After Carlos Menem pulled out from the ballotage, Nestor Kirchner formerly a governor of a Patagonian province will take office the 25th of May as Argentina’s new president. Kirchner, who had obtained only 22% of the vote in the first round, is not necessarily bound to be a ‘weak president’: according to all the polls, he would have obtained between 70 and 78% of the vote in the ballotage. The result of the elections discouraged most of the activists of Argentina’s vigorous social movements, who feel that society voted for the ‘same old s***'(Kirchner, like Menem and the provisional president Duhalde, also belongs to the Peronist party). Some even say that society as a whole has ‘turned to the right’after the radical rebellion of the 19th-20th of December 2001. I personally believe this is a misinterpretation of the people’s electoral behavior: in my opinion Argentineans showed that they are not ‘in the mood’for continuity, but for change. The problem is that we were forced to choose ‘the lesser evil’under the threat of the return of the neoliberal right, and in a situation in which no serious electoral alternatives were available. Some of my discouraged compañeros in the Assemblies movement say bitterly: ‘all the candidates of the system are the same, and the people decided to vote for one of them anyway’. But this is and is not true. Of course, by definition, none of the candidates ‘of the system’would build a non-capitalist society, and in that respect they are ‘the same’. However, it is also true that the different measures that different candidates are likely to take may affect our lives very differently, and in that respect they are not ‘the same’.
Menem, for example, was openly announcing severe repressive measures in his TV adverts. López Murphy the neoliberal candidate that the media ‘invented’few weeks before the election would have virtually destroyed what is left of public health and education, and also repressed the social movements with no mercy. That is why, in my opinion, the population showed up massively in the first round, to make sure those two candidates would not make it to the ballotage, thus leaving us with no option but a ‘neoliberal authoritarian’or an ‘authoritarian neoliberal’.

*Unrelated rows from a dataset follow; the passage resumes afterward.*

Lemma log_prefix_length :
  zlen (take (Z.to_nat (u_offset (l_unstable l) - 1 - fst (log_base l)))
       (a_ents (sto_log (l_storage l)))) = u_offset (l_unstable l) - 1 - fst (log_base l).
Proof.
  pose proof (li_join l Hinv) as Hj. unfold log_base, a_last in *.
  destruct (u_snapshot (l_unstable l)) as [s|]; cbn in *; rewrite length_take; lia.
Qed.

Lemma log_base_range : 0 <= fst (log_base l) < u_offset (l_unstable l).
Proof.
  pose proof (li_join l Hinv) as Hj. pose proof (sto_wf _ (li_sto l Hinv)) as (Ho & _).
  unfold log_base. destruct (u_snapshot (l_unstable l)) as [s|]; cbn in *; lia.
Qed.

Lemma log_off_range : 0 <= a_off (log_abs l) < u_offset (l_unstable l).
Proof. exact log_base_range. Qed.

Lemma log_last_eq :
  a_last (log_abs l) = u_offset (l_unstable l) + zlen (u_entries (l_unstable l)) - 1.
Proof.
  pose proof log_prefix_length. unfold a_last, log_abs; cbn [a_off a_ents].
  rewrite length_app. lia.
Qed.

Lemma log_entry_unstable i : u_offset (l_unstable l) <= i ->
  a_entry (log_abs l) i = u_entries (l_unstable l) !! Z.to_nat (i - u_offset (l_unstable l)).
Proof.
  intros Hi. pose proof log_prefix_length as Hp. pose proof log_base_range.
  unfold a_entry, log_abs; cbn [a_off a_ents]. zif; [lia|].
  rewrite lookup_app_r by lia. f_equal. lia.
Qed.
Definition becomeProbe (pr : Progress) : Progress :=
  if bool_decide (pr_State pr = ProgressStateSnapshot) then
    let pendingSnapshot := pr_PendingSnapshot pr in
    let pr := resetState pr ProgressStateProbe in
    pr <| pr_Next := Z.max (pr_Match pr ⊞ 1) (pendingSnapshot ⊞ 1) |>
  else
    let pr := resetState pr ProgressStateProbe in
    pr <| pr_Next := pr_Match pr ⊞ 1 |>.

Definition becomeReplicate (pr : Progress) : Progress :=
  let pr := resetState pr ProgressStateReplicate in
  pr <| pr_Next := pr_Match pr ⊞ 1 |>.

Definition becomeSnapshot (pr : Progress) (snapshoti : Z) : Progress :=
  let pr := resetState pr ProgressStateSnapshot in
  pr <| pr_PendingSnapshot := snapshoti |>.

Definition pause (pr : Progress) : Progress := pr <| pr_Paused := true |>.
Definition resume (pr : Progress) : Progress := pr <| pr_Paused := false |>.

Definition maybeUpdate (pr : Progress) (n : Z) : Progress * bool :=
  let '(pr, updated) :=
    if pr_Match pr <? n then (resume (pr <| pr_Match := n |>), true) else (pr, false) in
  let pr := if pr_Next pr <? n ⊞ 1 then pr <| pr_Next := n ⊞ 1 |> else pr in
  (pr, updated).

Definition optimisticUpdate (pr : Progress) (n : Z) : Progress := pr <| pr_Next := n ⊞ 1 |>.

Definition maybeDecrTo (pr : Progress) (rejected last : Z) : Progress * bool :=
  if bool_decide (pr_State pr = ProgressStateReplicate) then
    if rejected <=? pr_Match pr then (pr, false)
    else (pr <| pr_Next := pr_Match pr ⊞ 1 |>, true)
  else if negb (pr_Next pr ⊟ 1 =? rejected) then (pr, false)
  else
    let pr := pr <| pr_Next := Z.min rejected (last ⊞ 1) |> in
    let pr := if pr_Next pr <? 1 then pr <| pr_Next := 1 |> else pr in
    (resume pr, true).

Definition isPaused (pr : Progress) : bool :=
  match pr_State pr with
  | ProgressStateProbe => pr_Paused pr
  | ProgressStateReplicate => full (pr_ins pr)
  | ProgressStateSnapshot => true
  end.

Definition snapshotFailure (pr : Progress) : Progress := pr <| pr_PendingSnapshot := 0 |>.

Definition maybeSnapshotAbort (pr : Progress) : bool :=
  bool_decide (pr_State pr = ProgressStateSnapshot) && (pr_Match pr >=? pr_PendingSnapshot pr).

(** ** The queue the ring buffer implements *)

(** The [k]-th oldest inflight is at this index of the buffer. *)
Definition slot (ins : inflights) (k : nat) : nat :=
  Z.to_nat ((in_start ins + Z.of_nat k) mod in_size ins).

Definition queue (ins : inflights) : list Z :=
  (fun k => default 0 (in_buffer ins !! slot ins k)) <$> seq 0 (Z.to_nat (in_count ins)).

Record inf_ok (ins : inflights) : Prop := {
  io_size : 0 < in_size ins;
  io_start : 0 <= in_start ins < in_size ins;
  io_count : 0 <= in_count ins <= in_size ins;
  io_buffer : zlen (in_buffer ins) = in_size ins
}.

Fixpoint drop_while (p : Z -> bool) (l : list Z) : list Z :=
  match l with
  | [] => []
  | x :: l' => if p x then drop_while p l' else l
  end.

Lemma newInflights_ok size : 0 < size -> inf_ok (newInflights size) /\ queue (newInflights size) = [].
Proof.
  intros Hs. split; [|done]. constructor; cbn; try lia. rewrite length_replicate. lia.
Qed.

Section ring.
  Context (ins : inflights) (Hok : inf_ok ins).

Lemma queue_length : zlen (queue ins) = in_count ins.
Proof. destruct Hok. unfold queue. rewrite length_fmap, length_seq. lia. Qed.

Lemma slot_lt k : (slot ins k < length (in_buffer ins))%nat.
Proof.
  destruct Hok. unfold slot. pose proof (Z.mod_pos_bound (in_start ins + Z.of_nat k) (in_size ins)). lia.
Qed.

(** The code's wrap by subtraction is the modulus. *)
Lemma wrap_mod z : 0 <= z < 2 * in_size ins ->
  (if z >=? in_size ins then z - in_size ins else z) = z mod in_size ins.
Proof.
  destruct Hok. intros Hz. zif; [|by rewrite Z.mod_small by lia].
  replace z with (z - in_size ins + 1 * in_size ins) at 2 by lia.
  rewrite Z.mod_add by lia. by rewrite Z.mod_small by lia.
Qed.

Lemma queue_lookup k : (k < Z.to_nat (in_count ins))%nat ->
  exists x, queue ins !! k = Some x /\ in_buffer ins !! slot ins k = Some x.
Proof.
  intros Hk. destruct (lookup_lt_is_Some_2 (in_buffer ins) (slot ins k)) as [x Hx]; [apply slot_lt|].
  exists x. split; [|done]. unfold queue. rewrite list_lookup_fmap, lookup_seq_lt by done. cbn.
  by rewrite Hx.
Qed.

(** Two slots of a window no longer than the buffer are different. *)
Lemma slot_inj k1 k2 : Z.of_nat k1 < in_size ins -> Z.of_nat k2 < in_size ins ->
  slot ins k1 = slot ins k2 -> k1 = k2.
Proof.
  destruct Hok as [Hs Hst _ _]. intros H1 H2. unfold slot. rewrite <- !wrap_mod by lia.
  repeat zif; lia.
Qed.
End ring.

Lemma add_queue ins x : inf_ok ins -> full ins = false ->
  exists ins', add ins x = Ok ins' /\ inf_ok ins' /\ in_size ins' = in_size ins /\
    queue ins' = queue ins ++ [x].
Proof.
  intros Hok Hf. pose proof (queue_length ins Hok) as Hl. pose proof Hok as [Hs Hst Hc Hb].
  unfold add. rewrite Hf. unfold full in Hf. apply Z.eqb_neq in Hf.
  rewrite wrap_mod by (try done; lia). unfold set_at.
  pose proof (Z.mod_pos_bound (in_start ins + in_count ins) (in_size ins) Hs).
  zif; [|lia]. zif; [|lia]. gosimpl. eexists. split; [done|]. split_and!; [|done|].
  { constructor; cbn; try lia. rewrite length_insert. lia. }
  apply list_eq_same_length with (S (Z.to_nat (in_count ins))).
  { rewrite length_app. cbn. lia. }
  { unfold queue; cbn. rewrite length_fmap, length_seq. lia. }
  intros k a b Hk Ha Hb'.
  unfold queue in Ha. rewrite list_lookup_fmap in Ha. cbn in Ha.
  rewrite lookup_seq_lt in Ha by lia. cbn in Ha. injection Ha as <-.
  assert (Hsl : slot (ins <| in_buffer := <[Z.to_nat ((in_start ins + in_count ins) mod in_size ins):=x]>
     (in_buffer ins) |> <| in_count := in_count ins + 1 |>) k = slot ins k) by done.
  rewrite Hsl. assert (Hnew : Z.to_nat ((in_start ins + in_count ins) mod in_size ins)
                             = slot ins (Z.to_nat (in_count ins))) by (unfold slot; do 3 f_equal; lia).
  rewrite Hnew. destruct (decide (k = Z.to_nat (in_count ins))) as [->|Hne].
  - rewrite list_lookup_insert_eq by by apply slot_lt.
    rewrite lookup_app_r in Hb' by lia. replace (_ - _)%nat with 0%nat in Hb' by lia. by injection Hb'.
  - rewrite lookup_app_l in Hb' by lia. rewrite list_lookup_insert_ne.
    + destruct (queue_lookup ins Hok k) as (y & Hy1 & Hy2); [lia|]. rewrite Hy2. cbn. congruence.
    + intros Hsi. apply Hne. symmetry. eapply slot_inj; [exact Hok|lia|lia|done].
Qed.

(** Advancing the start by [j] and dropping [j] from the count drops [j]
    elements of the queue. *)
Lemma queue_advance ins j : inf_ok ins -> 0 <= j <= in_count ins ->
  let ins' := ins <| in_count := in_count ins - j |>
                  <| in_start := (in_start ins + j) mod in_size ins |> in
  inf_ok ins' /\ queue ins' = drop (Z.to_nat j) (queue ins).
Proof.
  intros Hok Hj ins'. pose proof Hok as [Hs Hst Hc Hb].
  pose proof (Z.mod_pos_bound (in_start ins + j) (in_size ins) Hs). split.
  { constructor; cbn; lia. }
  pose proof (queue_length ins Hok).
  apply list_eq_same_length with (Z.to_nat (in_count ins - j)).
  { rewrite length_drop. lia. }
  { unfold queue; cbn. by rewrite length_fmap, length_seq. }
  intros k a b Hk Ha Hb'. rewrite lookup_drop in Hb'.
  destruct (queue_lookup ins Hok (Z.to_nat j + k)) as (y & Hy1 & Hy2); [lia|].
  unfold queue in Ha. rewrite list_lookup_fmap, lookup_seq_lt in Ha by (cbn; lia).
  cbn in Ha. assert (Hsl : slot ins' k = slot ins (Z.to_nat j + k)).
  { unfold slot; cbn. rewrite Zplus_mod_idemp_l. do 2 f_equal. lia. }
  rewrite Hsl, Hy2 in Ha. cbn in Ha. congruence.
Qed.

Lemma freeTo_loop_spec ins to n i : inf_ok ins ->
  0 <= i -> i + Z.of_nat n = in_count ins ->
  exists j, freeTo_loop ins to n i ((in_start ins + i) mod in_size ins)
              = Ok (j, (in_start ins + j) mod in_size ins) /\
    i <= j <= in_count ins /\
    drop (Z.to_nat j) (queue ins) = drop_while (fun x => x <=? to) (drop (Z.to_nat i) (queue ins)).
Proof.
  intros Hok. pose proof Hok as [Hs Hst Hc Hb]. pose proof (queue_length ins Hok).
  revert i. induction n as [|n IH]; intros i Hi Hn; cbn [freeTo_loop].
  - exists i. split_and!; [done|lia|lia|]. rewrite drop_ge by lia. done.
  - destruct (queue_lookup ins Hok (Z.to_nat i)) as (x & Hq & Hx); [lia|].
    pose proof (Z.mod_pos_bound (in_start ins + i) (in_size ins) Hs).
    rewrite (proj2 (at_Ok _ _ x)); [gosimpl|].
    2: { split; [lia|]. rewrite <- Hx. unfold slot. do 2 f_equal. do 2 f_equal. lia. }
    rewrite (drop_S _ _ _ Hq). cbn [drop_while]. zif.
    + exists i. split_and!; [done|lia|lia|].
      rewrite (drop_S _ _ _ Hq). rewrite (proj2 (Z.leb_gt x to)) by lia. done.
    + rewrite (proj2 (Z.leb_le x to)) by lia. rewrite wrap_mod by (try done; lia).
      rewrite Zplus_mod_idemp_l, <- Z.add_assoc.
      destruct (IH (i + 1)) as (j & Hj1 & Hj2 & Hj3); [lia|lia|].
      exists j. split_and!; [done|lia|lia|]. rewrite Hj3.
      by replace (Z.to_nat (i + 1)) with (S (Z.to_nat i)) by lia.
Qed.

Lemma freeTo_queue ins to : inf_ok ins ->
  exists ins', freeTo ins to = Ok ins' /\ inf_ok ins' /\ in_size ins' = in_size ins /\
    queue ins' = drop_while (fun x => x <=? to) (queue ins).
Proof.
  intros Hok. pose proof Hok as [Hs Hst Hc Hb]. pose proof (queue_length ins Hok) as Hl.
  unfold freeTo. zif.
  { exists ins. split_and!; try done. destruct (queue ins); [done|]. cbn [length] in Hl. lia. }
  destruct (queue_lookup ins Hok 0) as (x & Hq & Hx); [lia|].
  assert (Hslot : slot ins 0 = Z.to_nat (in_start ins)).
  { unfold slot. rewrite Z.add_0_r, Z.mod_small by lia. done. }
  rewrite (proj2 (at_Ok _ _ x)) by (split; [lia|by rewrite <- Hslot]). gosimpl. zif.
  { exists ins. split_and!; try done. destruct (queue ins) as [|y q]; [done|].
    injection Hq as ->. cbn. by rewrite (proj2 (Z.leb_gt x to)) by lia. }
  destruct (freeTo_loop_spec ins to (Z.to_nat (in_count ins)) 0 Hok) as (j & Hj1 & Hj2 & Hj3); [lia|lia|].
  rewrite Z.add_0_r, Z.mod_small in Hj1 by lia. rewrite Hj1. gosimpl.
  destruct (queue_advance ins j Hok) as [Hok' Hq']; [lia|].
  eexists. split_and!; [done|done|done|]. rewrite Hq', Hj3. done.
Qed.

Lemma reset_ok ins : inf_ok ins -> inf_ok (reset ins) /\ queue (reset ins) = [].
Proof. intros [? ? ? ?]. split; [|done]. constructor; cbn; lia. Qed.

Lemma drop_while_sorted_head x q :
  StronglySorted Z.lt (x :: q) -> drop_while (fun y => y <=? x) (x :: q) = q.
Proof.
  intros H. cbn. rewrite Z.leb_refl. apply StronglySorted_inv in H as [_ H].
  destruct q as [|y q]; [done|]. apply Forall_cons_1 in H as [H _]. cbn.
  by rewrite (proj2 (Z.leb_gt y x)).
Qed.

(** C31. The ring buffer is a bounded FIFO queue: [add] enqueues unless the
    queue is full, when it panics; [freeTo] removes exactly the leading
    inflights up to the given index, whatever the rotation; [freeFirstOne]
    removes the oldest one of an increasing queue; [full] says that the queue
    has [size] elements, and [reset] empties it.  All keep the invariant. *)
Theorem inflights_refines_queue ins x :
  inf_ok ins ->
  (full ins = true <-> zlen (queue ins) = in_size ins) /\
  (full ins = true -> add ins x = Panic "cannot add into a full inflights") /\
  (full ins = false -> exists ins', add ins x = Ok ins' /\ inf_ok ins' /\
     in_size ins' = in_size ins /\ queue ins' = queue ins ++ [x]) /\
  (exists ins', freeTo ins x = Ok ins' /\ inf_ok ins' /\ in_size ins' = in_size ins /\
     queue ins' = drop_while (fun y => y <=? x) (queue ins)) /\
  (queue ins <> [] -> StronglySorted Z.lt (queue ins) ->
     exists ins', freeFirstOne ins = Ok ins' /\ inf_ok ins' /\ queue ins' = tail (queue ins)) /\
  (inf_ok (reset ins) /\ queue (reset ins) = []).
Proof.
  intros Hok. pose proof (queue_length ins Hok) as Hl. split_and!.
  - unfold full. rewrite Z.eqb_eq. lia.
  - intros Hf. unfold add. by rewrite Hf.
  - intros Hf. by apply add_queue.
  - by apply freeTo_queue.
  - intros Hne Hsort. pose proof Hok as [Hs Hst Hc Hb].
    destruct (queue ins) as [|y q] eqn:Eq; [done|]. cbn [length] in Hl.
    destruct (queue_lookup ins Hok 0) as (z & Hq & Hz); [lia|]. rewrite Eq in Hq. injection Hq as <-.
    unfold freeFirstOne, slot in *. rewrite Z.add_0_r, Z.mod_small in Hz by lia.
    rewrite (proj2 (at_Ok _ _ y)) by (split; [lia|done]). gosimpl.
    destruct (freeTo_queue ins y Hok) as (ins' & -> & Hok' & _ & Hq').
    exists ins'. split_and!; [done..|]. by rewrite Hq', Eq, drop_while_sorted_head.
  - by apply reset_ok.
  - done.
Qed.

There was no hope or enthusiasm in that decision, but fear, a high level of ‘pragmatic cynicism’, and a stubborn commitment to, at least, some degree of change. The people decided to veto repressive candidates and activists should be grateful for that and to vote for the only candidate that offered a feasible (if moderate) renewal of Argentinean politics. True, Nestor Kirchner is from the Peronist party, and was the ‘official’candidate of President Duhalde. But what other desirable option was left?
The progressive Elisa Carrió, perhaps? People rightly perceived that, lacking a proper political base in most of the country, she was not ready to carry out the political program she proposes. What about the other Peronist candidate, Adolfo RodrÃguez Saa? Well, he is an unpredictable adventurer, a clown with a weird bunch of followers, to say the least.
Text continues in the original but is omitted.